Supplemental methods
Rats
All rats were housed in individual cages with a 12/12 light dark schedule (lights on at
7.00 A.M.). Standard Rodent Chow and water were available ad libitum, unless stated
otherwise. All procedures were approved by the animal care committee of the Royal
Netherlands Academy of Arts and Sciences.
Tail incision
In the second week after arriving in the facility (week 0) a baseline blood sample was
taken. All blood samples in week 0 to 4 were taken by tail incision (1). On the days of
blood sampling, the rats were fasted from 09.00 A.M. and a blood sample was taken
~4 hours later between 1.00 and 2.00 P.M.
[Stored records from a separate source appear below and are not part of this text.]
(* ===== verification/KeccakSponge.v ===== *)
(** Keccak: the buffered update, the padding and the output of keccak.c compute
    the Keccak sponge, for each of the four digest sizes and for every way of
    cutting the message into updates. *)
From S2P Require Import Prelude SphTypes Stream Keccak SphSpec KeccakProofs.
Import Keccak.

(** * One block *)

Lemma shiftr_8 i : Nat.shiftr (8 * i) 3 = i.
Proof.
  rewrite Nat.shiftr_div_pow2. change (2 ^ 3)%nat with 8%nat.
  rewrite Nat.mul_comm. now apply Nat.div_mul.
Qed.

Lemma nth_masked s i :
  state_ok s -> (masked M_round s).[i] = not64 (nth i M_round false) s.[i].
Proof.
  intros [Hs _]. unfold masked.
  change 0 with ((fun '(b, x) => not64 b x) (false, 0)) at 1.
  rewrite map_nth, combine_nth by (rewrite Hs; reflexivity). reflexivity.
Qed.

Lemma dec64le_word b i :
  bytes b -> (8 * i + 8 <= length b)%nat -> word64 (sph_dec64le_aligned (skipn (8 * i) b)).
Proof. intros Hb Hl. apply word64_load; [rewrite length_skipn; lia | now apply Forall_drop]. Qed.

(** Absorbing a block into complemented lanes complements the same lanes. *)
Lemma INPUT_BUF_masked size s b :
  state_ok s -> bytes b -> (size mod 8 = 0)%nat -> (size <= 200)%nat -> length b = size ->
  INPUT_BUF size (masked M_round s) b = masked M_round (KeccakSpec.xor_block s b) /\
  state_ok (KeccakSpec.xor_block s b).
Proof.
  intros Hs Hb H8 H200 Hl.
  assert (Hd : (size = 8 * (size / 8))%nat) by (apply Nat.Div0.div_exact; lia).
  assert (Hok : state_ok (KeccakSpec.xor_block s b)).
  { split; [unfold KeccakSpec.xor_block; now autorewrite with lens|].
    apply Forall_map, Forall_forall. intros i Hi.
    destruct (Nat.ltb_spec (8 * i) (length b)); [|apply word_nth, Hs].
    apply word_lxor; [lia|apply word_nth, Hs|apply dec64le_word; [assumption|lia]]. }
  split; [|assumption].
  set (g := fun i x => x ^^ sph_dec64le_aligned (skipn (8 * i) b)).
  assert (E : INPUT_BUF size (masked M_round s) b =
              fold_left (fun w i => w.[i := g i w.[i]]) (seq 0 (size / 8)) (masked M_round s)).
  { apply fold_left_ext_in. intros w i _; cbv zeta. now rewrite !shiftr_8. }
  assert (Hm : length (masked M_round s) = 25%nat) by apply length_masked, Hs.
  apply (list_ext 0); rewrite E, length_update_loop, Hm; [now rewrite length_masked by apply Hok|].
  intros i Hi. rewrite nth_update_loop, !nth_masked by (assumption || lia).
  unfold KeccakSpec.xor_block. rewrite nth_map_seq by lia.
  replace (8 * i <? length b)%nat with (i <? size / 8)%nat
    by (destruct (Nat.ltb_spec i (size / 8)), (Nat.ltb_spec (8 * i) (length b)); lia).
  destruct (Nat.ltb_spec i (size / 8)); [|reflexivity].
  unfold g. assert (Hdw := dec64le_word b i Hb ltac:(lia)).
  change (sph_dec64le_aligned (skipn (8 * i) b)) with (not64 false (sph_dec64le_aligned (skipn (8 * i) b))).
  rewrite not64_lxor by (try apply word_nth; try apply Hs; assumption).
  now rewrite xorb_false_r.
Qed.

(** ** The block step of the specification *)

Definition spec_block (s b : list Z) : list Z := KeccakSpec.keccak_f (KeccakSpec.xor_block s b).

(** [lc w s]: the words [w] of a context hold the state [s] with its lanes
    complemented. *)
Definition lc (w s : list Z) : Prop := state_ok s /\ w = masked M_round s.

Lemma keccak_block_lc rate w s b :
  (rate mod 8 = 0)%nat -> (rate <= 200)%nat -> lc w s -> length b = rate -> bytes b ->
  lc (keccak_block rate w b) (spec_block s b).
Proof.
  intros H8 H200 [Hs ->] Hl Hb. unfold keccak_block.
  destruct (INPUT_BUF_masked rate s b) as [-> Hok]; auto.
  destruct (KECCAK_F_masked _ Hok) as [-> Hok']. split; auto.
Qed.

(** The buffer of the context is longer than the block; only the block is read. *)
Lemma keccak_block_firstn rate w b :
  (rate mod 8 = 0)%nat -> (rate <= length b)%nat ->
  keccak_block rate w b = keccak_block rate w (firstn rate b).
Proof.
  intros H8 Hl. unfold keccak_block, INPUT_BUF. f_equal.
  apply fold_left_ext_in. intros w' i Hi; cbv zeta.
  apply in_seq in Hi. pose proof (Nat.div_mod_eq rate 8) as Hd.
  do 2 f_equal. unfold sph_dec64le_aligned, load. f_equal.
  rewrite skipn_firstn_comm, firstn_firstn.
  replace (Init.Nat.min 8 (rate - 8 * i)) with 8%nat by lia. reflexivity.
Qed.

(** * Contexts *)

Definition zero_state : list Z := repeat 0 25.
Definition init_words : list Z := masked M_round zero_state.

Lemma zero_state_ok : state_ok zero_state.
Proof. split; [reflexivity|]. apply words_check; reflexivity. Qed.

Section Sponge.
(** A rate in bytes. *)
Context (rate : nat).
Context (H8 : (rate mod 8 = 0)%nat) (Hpos : (0 < rate)%nat) (Hcap : (rate <= 144)%nat).

(** The context [c] stands for the message [m]. *)
Definition keccak_rep (c : sph_keccak_context) (m : list Z) : Prop :=
  bytes m /\
  represents rate (keccak_block rate) 144 init_words (buf c) (ptr c) (wide c) m.

Lemma keccak_full w b : length b = 144%nat -> keccak_block rate w b = keccak_block rate w (firstn rate b).
Proof. intros Hb; apply keccak_block_firstn; lia. Qed.

Lemma keccak_init_rep c n : length (buf c) = 144%nat -> keccak_rep (keccak_init c n) [].
Proof.
  intros Hb; split; [constructor|]. apply represents_nil; try lia. assumption.
Qed.

(** [keccak_core] appends its data to the message of the context. *)
Lemma keccak_core_rep c m data :
  bytes data -> keccak_rep c m -> keccak_rep (keccak_core c data rate) (m ++ data).
Proof.
  intros Hdata [Hm Hr]. split; [now apply Forall_app|].
  unfold keccak_core. destruct (Nat.ltb_spec (length data) (rate - ptr c)).
  - now apply short_copy_represents.
  - pose proof (core_loop_represents rate (keccak_block rate) Hpos 144 Hcap keccak_full
                  _ _ _ _ _ data Hr) as G.
    destruct (core_loop _ _ _ _ _ _ _) as [[b' p'] w']. exact G.
Qed.

(** The words of a context of [m]: the specification's state after the whole
    blocks of [m], lane-complemented. *)
Lemma keccak_rep_words c m :
  keccak_rep c m ->
  lc (wide c) (fst (absorb rate spec_block zero_state m)).
Proof.
  intros [Hm (_ & _ & E)].
  replace (wide c) with (fst (absorb rate (keccak_block rate) init_words m)) by now rewrite E.
  apply (absorb_rel rate (keccak_block rate) spec_block lc (word 8)); auto.
  - intros w s b H Hl Hb. apply keccak_block_lc; auto; lia.
  - split; [apply zero_state_ok | reflexivity].
Qed.

(** ** Padding *)

Lemma close_padding_pad m p :
  p = (length m mod rate)%nat -> m ++ close_padding rate p 0 0 = KeccakSpec.pad rate m.
Proof.
  intros ->. unfold KeccakSpec.pad, close_padding.
  pose proof (Nat.mod_upper_bound (length m) rate). f_equal.
  change (Z.shiftr (0x100 |: (0 &: 0xFF)) (8 - 0)) with 1.
  destruct (Nat.eqb_spec (length m mod rate) (rate - 1));
    destruct (Nat.eqb_spec (rate - length m mod rate) 1); try lia; reflexivity.
Qed.

Lemma bytes_close_padding p ub n : bytes (close_padding rate p ub n).
Proof.
  assert (Hz : forall k, bytes (repeat 0 k))
    by (intros k; apply Forall_forall; intros x Hx; apply repeat_spec in Hx; subst; auto with word).
  assert (Hb : forall x, is_byte (x &: 0xFF)) by (intros; apply word_land_r; auto with word).
  unfold close_padding; destruct (_ =? _)%nat; [destruct (n =? 7)|].
  all: repeat (apply Forall_cons; [apply Hb|]); rewrite ?Forall_app; repeat split;
    auto with word; repeat constructor; lia.
Qed.

Lemma length_pad m : (length (KeccakSpec.pad rate m) mod rate = 0)%nat.
Proof.
  unfold KeccakSpec.pad. pose proof (Nat.mod_upper_bound (length m) rate ltac:(lia)) as Hu.
  set (k := (rate - length m mod rate)%nat).
  rewrite length_app.
  replace (length (if (k =? 1)%nat then _ else _)) with k.
  - rewrite (Nat.div_mod_eq (length m) rate) at 1.
    replace (rate * (length m / rate) + length m mod rate + k)%nat
      with ((length m / rate + 1) * rate)%nat by (unfold k; nia).
    apply Nat.Div0.mod_mul.
  - destruct (Nat.eqb_spec k 1); [assumption|].
    cbn [length]; rewrite length_app, repeat_length; cbn [length]. unfold k in *; lia.
Qed.

(** The specification's loop over whole blocks is the absorption. *)
Lemma absorb_blocks_absorb n s m :
  length m = (n * rate)%nat ->
  KeccakSpec.absorb_blocks n rate s m = fst (absorb rate spec_block s m).
Proof.
  revert s m; induction n as [|n IH]; intros s m Hm; cbn [KeccakSpec.absorb_blocks].
  - rewrite absorb_short by lia; reflexivity.
  - rewrite absorb_block by (cbn in Hm; lia).
    apply IH. rewrite length_skipn; cbn in Hm; lia.
Qed.

(** ** Output, of [d] bytes *)

Context (d : nat) (Hd : (d <= 200)%nat).

Lemma complement_masked w s :
  lc w s ->
  complement 20 (complement 17 (complement 12 (complement 8 (complement 2 (complement 1 w))))) = s.
Proof.
  intros [Hok ->]. pose proof (masked_involutive s Hok) as H.
  destruct Hok as [Hs Hw]; expand_words s Hw. exact H.
Qed.

Lemma output_bytes_spec s :
  length s = 25%nat -> output_bytes d s = firstn d (flat_map (le_split 8) s).
Proof.
  intros Hs. unfold output_bytes.
  assert (Hq : (d <= 8 * ((d + 7) / 8))%nat)
    by (pose proof (Nat.div_mod_eq (d + 7) 8); pose proof (Nat.mod_upper_bound (d + 7) 8); lia).
  assert (Hq' : ((d + 7) / 8 <= 25)%nat)
    by (apply Nat.lt_succ_r, Nat.Div0.div_lt_upper_bound; lia).
  rewrite <- (firstn_flat_map (le_split 8) 8 ((d + 7) / 8) d s)
    by (intros; auto using length_le_split).
  rewrite <- (map_nth_seq s 0) by lia. now rewrite !flat_map_concat_map, map_map.
Qed.

(** [close] returns the digest of the message and leaves a fresh context. *)
Lemma keccak_close_rep c m :
  keccak_rep c m ->
  fst (keccak_close d rate c 0 0) = KeccakSpec.keccak rate d m /\
  keccak_rep (snd (keccak_close d rate c 0 0)) [].
Proof.
  intros Hc. unfold keccak_close.
  assert (Hptr : ptr c = (length m mod rate)%nat)
    by exact (represents_length rate _ Hpos 144 Hcap _ _ _ _ _ (proj2 Hc)).
  pose proof (keccak_core_rep c m (close_padding rate (ptr c) 0 0)
                (bytes_close_padding _ _ _) Hc) as Hc'.
  set (c' := keccak_core c (close_padding rate (ptr c) 0 0) rate) in *.
  split; cbn [fst snd].
  - pose proof (keccak_rep_words _ _ Hc') as Hw.
    rewrite (complement_masked _ _ Hw).
    rewrite close_padding_pad in * by assumption.
    unfold KeccakSpec.keccak. pose proof (length_pad m) as Hp.
    rewrite absorb_blocks_absorb
      by (rewrite Nat.mul_comm; apply Nat.Div0.div_exact; exact Hp).
    apply output_bytes_spec.
    apply Hw.
  - apply keccak_init_rep. cbn [buf]. apply Hc'.
Qed.
End Sponge.

(** * The four digest functions *)

Definition keccak224_ops (c0 : sph_keccak_context) : hash_ops sph_keccak_context :=
  {| hash_init := sph_keccak224_init c0; hash_update := sph_keccak224;
     hash_close := sph_keccak224_close |}.
Definition keccak256_ops (c0 : sph_keccak_context) : hash_ops sph_keccak_context :=
  {| hash_init := sph_keccak256_init c0; hash_update := sph_keccak256;
     hash_close := sph_keccak256_close |}.
Definition keccak384_ops (c0 : sph_keccak_context) : hash_ops sph_keccak_context :=
  {| hash_init := sph_keccak384_init c0; hash_update := sph_keccak384;
     hash_close := sph_keccak384_close |}.
Definition keccak512_ops (c0 : sph_keccak_context) : hash_ops sph_keccak_context :=
  {| hash_init := sph_keccak512_init c0; hash_update := sph_keccak512;
     hash_close := sph_keccak512_close |}.

Section Instances.
(** An uninitialised context: only the size of its buffer is known. *)
Context (c0 : sph_keccak_context) (Hc0 : length (buf c0) = 144%nat).

Lemma rate_facts rate :
  In rate [144; 136; 104; 72]%nat -> (rate mod 8 = 0)%nat /\ (0 < rate)%nat /\ (rate <= 144)%nat.
Proof. cbn [In]; intros H; decompose [or] H; subst; repeat split; try lia; contradiction. Qed.

(** The three operations at a given rate and digest size. *)
Definition keccak_ops_at (rate d : nat) : hash_ops sph_keccak_context :=
  {| hash_init := keccak_init c0 (8 * d);
     hash_update := fun c data => keccak_core c data rate;
     hash_close := fun c => keccak_close d rate c 0 0 |}.

Lemma keccak_stream rate d :
  In rate [144; 136; 104; 72]%nat -> (d <= 200)%nat ->
  StreamHash (keccak_ops_at rate d) any_message (KeccakSpec.keccak rate d).
Proof.
  intros Hin Hd. destruct (rate_facts rate Hin) as (H8 & Hpos & Hcap).
  refine (Build_StreamHash _ _ _ _ (keccak_rep rate) _ _ _).
  all: cbn [hash_init hash_update hash_close keccak_ops_at].
  - apply keccak_init_rep; assumption.
  - intros c m data Hb Hr. apply keccak_core_rep; assumption.
  - intros c m Hr _. apply keccak_close_rep; assumption.
Qed.

#[export] Instance keccak224_stream : StreamHash (keccak224_ops c0) any_message (KeccakSpec.keccak 144 28) :=
  keccak_stream 144 28 ltac:(cbn; tauto) ltac:(lia).
#[export] Instance keccak256_stream : StreamHash (keccak256_ops c0) any_message (KeccakSpec.keccak 136 32) :=
  keccak_stream 136 32 ltac:(cbn; tauto) ltac:(lia).
#[export] Instance keccak384_stream : StreamHash (keccak384_ops c0) any_message (KeccakSpec.keccak 104 48) :=
  keccak_stream 104 48 ltac:(cbn; tauto) ltac:(lia).
#[export] Instance keccak512_stream : StreamHash (keccak512_ops c0) any_message (KeccakSpec.keccak 72 64) :=
  keccak_stream 72 64 ltac:(cbn; tauto) ltac:(lia).
End Instances.

(** The permutation: on a state whose lanes are complemented as the code
    keeps them, the [KECCAK_F_1600] macro of every unrolling count computes
    Keccak-f[1600] of the reference, complemented the same way. *)
Theorem keccak_f_every_unrolling s :
  state_ok s ->
  Forall (fun f => f (masked M_round s) = masked M_round (KeccakSpec.keccak_f s))
    [KECCAK_F_1600_unroll0; KECCAK_F_1600_unroll1; KECCAK_F_1600_unroll2;
     KECCAK_F_1600_unroll4; KECCAK_F_1600_unroll6; KECCAK_F_1600_unroll8;
     KECCAK_F_1600_unroll12].
Proof.
  intros Hs. destruct (KECCAK_F_masked s Hs) as [<- _].
  pose proof (unroll_rounds _ (length_masked s (proj1 Hs))) as H.
  pose proof (proj1 (Forall_forall _ _) H KECCAK_F_1600_unroll8 ltac:(cbn [In]; tauto)) as H8.
  unfold KECCAK_F_1600. rewrite H8. exact H.
Qed.

Lemma keccak_f_every_unrolling_witness :
  KECCAK_F_1600_unroll2 (masked M_round zero_state) = masked M_round (KeccakSpec.keccak_f zero_state).
Proof.
  pose proof (keccak_f_every_unrolling zero_state zero_state_ok) as H.
  exact (proj1 (Forall_forall _ _) H KECCAK_F_1600_unroll2 ltac:(cbn [In]; tauto)).
Defined.

(** C17. The digests: whatever the uninitialised context held and however the
    message is cut into updates, the four Keccak functions return the digest of
    the Keccak sponge (rates 144, 136, 104 and 72 bytes) of the whole message. *)
Theorem keccak_digests c0 pieces :
  length (buf c0) = 144%nat -> Forall (fun p => bytes p) pieces ->
  digest_of (keccak224_ops c0) pieces = KeccakSpec.keccak 144 28 (concat pieces) /\
  digest_of (keccak256_ops c0) pieces = KeccakSpec.keccak 136 32 (concat pieces) /\
  digest_of (keccak384_ops c0) pieces = KeccakSpec.keccak 104 48 (concat pieces) /\
  digest_of (keccak512_ops c0) pieces = KeccakSpec.keccak 72 64 (concat pieces).
Proof.
  intros Hc Hp. repeat split.
  - exact (chunked_digest (StreamHash0 := keccak224_stream c0 Hc) pieces Hp I).
  - exact (chunked_digest (StreamHash0 := keccak256_stream c0 Hc) pieces Hp I).
  - exact (chunked_digest (StreamHash0 := keccak384_stream c0 Hc) pieces Hp I).
  - exact (chunked_digest (StreamHash0 := keccak512_stream c0 Hc) pieces Hp I).
Qed.

Definition keccak_blank : sph_keccak_context :=
  {| buf := repeat 0 144; ptr := 0; lim := 0; wide := repeat 0 25 |}.

Lemma keccak_digests_witness :
  digest_of (keccak512_ops keccak_blank) [[97]; []; [98; 99]] = KeccakSpec.keccak 72 64 [97; 98; 99].
Proof.
  apply (keccak_digests keccak_blank [[97]; []; [98; 99]]); [reflexivity|].
  repeat apply Forall_cons; try apply Forall_nil; split; (lia || reflexivity).
Defined.

(** The first bytes of the published digest of the empty message. *)
Example keccak512_empty :
  firstn 8 (digest_of (keccak512_ops keccak_blank) []) =
  [0x0e; 0xab; 0x42; 0xde; 0x4c; 0x3c; 0xeb; 0x92].
Proof. vm_compute; reflexivity. Qed.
Denervation and jugular vein surgery
For both surgeries anaesthesia with 0.8 ml/kg Hypnorm i.m. (Janssen, High
Wycombe, Buckinghamshire, UK) and 0.4 ml/kg Dormicum s.c. (Roche, Almere, The
Netherlands) was used. One day after the baseline blood sampling in week 0, rats
received a sham, selective parasympathetic or sympathetic denervation (2). To
achieve a hepatic sympathectomy (Sx), nerve bundles running along the hepatic artery
proper were transected using microsurgical instruments. Any connective tissue
attachments between the hepatic artery, bile duct and portal vein were also dissected.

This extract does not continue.